On Tue, Apr 16, 2013 at 2:47 PM, m.roth@5-cent.us wrote:
Dale Dellutri wrote:
I've just test an ATI FirePro 2460 graphics card on CentOS 6.4. It connects 4 monitors. It worked with the standard radeon driver. I was able to arrange the monitors into my preferred configuration (as a square array, 1 upper left, 2 lower left, 3 lower right, 4 upper right) simply by clicking System -> Preferences -> Display, and then moving the four monitor images. This creates the file ~/.config/monitors.xml .
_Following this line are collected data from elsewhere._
(** The second callback marks the packet. *)
Definition ex_env : output_env :=
  mk_env Z.of_nat [λ p t, (p, t); λ p t, (pkt_set_data p (pkt_data p ++ [99]), t)] ex_lib.

Definition ex_tracks : list (option caption_track_data) :=
  replicate MAX_OUTPUT_VIDEO_ENCODERS
    (Some (mk_ctrack [mk_caption [72; 105] (double_of_int 2)] (double_of_int 0) (double_of_int 0) [])).

(** Started, with the offsets of the tracks set and nothing queued. *)
Definition ex_started : obs_output :=
  mk_output (replicate MAX_OUTPUT_VIDEO_ENCODERS true) true [] (replicate MAX_OUTPUT_VIDEO_ENCODERS 100)
    (replicate MAX_OUTPUT_AUDIO_ENCODERS 40) 0 (replicate MAX_OUTPUT_VIDEO_ENCODERS 0) []
    (replicate MAX_OUTPUT_VIDEO_ENCODERS []) ex_tracks 0 0 [].

(** A packet in milliseconds, with its system time in microseconds. *)
Definition ex_pkt (type : obs_encoder_type) (enc dts sys : Z) (key : bool) : arrival :=
  (mk_packet [0; 0; 0; 1; 101; 136] dts dts 1 1000 type key sys sys 0 0 0 enc,
   match type with OBS_ENCODER_VIDEO => Some (mk_ept dts 1 2 3 0) | OBS_ENCODER_AUDIO => None end, None).

Definition ex_three_tracks : list arrival :=
  [ex_pkt OBS_ENCODER_VIDEO 1 133 0 true; ex_pkt OBS_ENCODER_AUDIO 2 61 0 false; ex_pkt OBS_ENCODER_VIDEO 4 133 0 true;
   ex_pkt OBS_ENCODER_AUDIO 2 82 0 false; ex_pkt OBS_ENCODER_VIDEO 4 166 0 false; ex_pkt OBS_ENCODER_VIDEO 1 166 0 false;
   ex_pkt OBS_ENCODER_AUDIO 2 103 0 false; ex_pkt OBS_ENCODER_VIDEO 1 199 0 false].

Lemma ex_callbacks : callbacks_keep ex_env.
Proof. unfold callbacks_keep, ex_env. cbn. by repeat constructor. Qed.

Lemma ex_tracks_ok i : (i < MAX_OUTPUT_VIDEO_ENCODERS)%nat → ∃ t, ex_tracks !! i = Some (Some t) ∧ ctrack_ok t.
Proof. intros Hi. eexists. split; [by apply lookup_replicate_2|]. by exists 0. Qed.

Lemma ex_started_running : running ex_two_video ex_started.
Proof.
  constructor; try (by constructor). constructor; [done..|]. intros i e Hi. apply ex_tracks_ok.
  apply lookup_lt_Some in Hi. exact Hi.
Qed.

Lemma started_output_delivers_witness :
  ∃ o', interleave_run ex_two_video ex_env ex_started ex_three_tracks = Some o' ∧
    StronglySorted before (rev (sent o')) ∧
    map packet_key (sent o' ++ interleaved_packets o') ≡ₚ
    map packet_key (sent ex_started ++ interleaved_packets ex_started ++ relatives ex_two_video ex_started ex_three_tracks).
Proof.
  apply started_output_delivers; [by constructor|apply ex_callbacks|apply ex_started_running|].
  vm_compute. reflexivity.
Defined.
<snip> > I also tested two other cards: ATI FirePro 2450 and NVidia Quadro NVS 420. > For each of these cards, the BIOS shows the card in slot 1 as a PCI > Bridge. > lspci reports two identical video cards at 03:00.0 and 04:00.0. > Though it's easy to set up two screens properly, xinerama would probably > be required in an xorg.conf to get all four screens working properly.
Would you mind sending me your xorg.conf offlist? I *may* have found something in the one I've been handcrafting, but as my user is busy, I won't be able to try it out for a while, and would love to see what you did.
As I said, when I used the ATI FirePro 2460, there was NO xorg.conf created or required. I would have needed one for the ATI 2450 or the NVidia NVS 420, but I never tried to create one.
I'm still at the point of him having one monitor working fine, but the other comes up, not mirrored, but unreachable by keyboard or mouse. Looking at his old xorg.conf that worked with kmod-fglrx, and my own (an NVidia card) I realized they only have one Screen sectiuon, and a viewport on his (mine, of course, has twinview), so I've just edited his that way.
I suggest that you restart the machine without X (in run level 3), then as root do: # X -configure which will write a new xorg.conf.new in the current directory.
But are you sure the problem is in the xorg.conf? What does System -> Preferences -> Display show?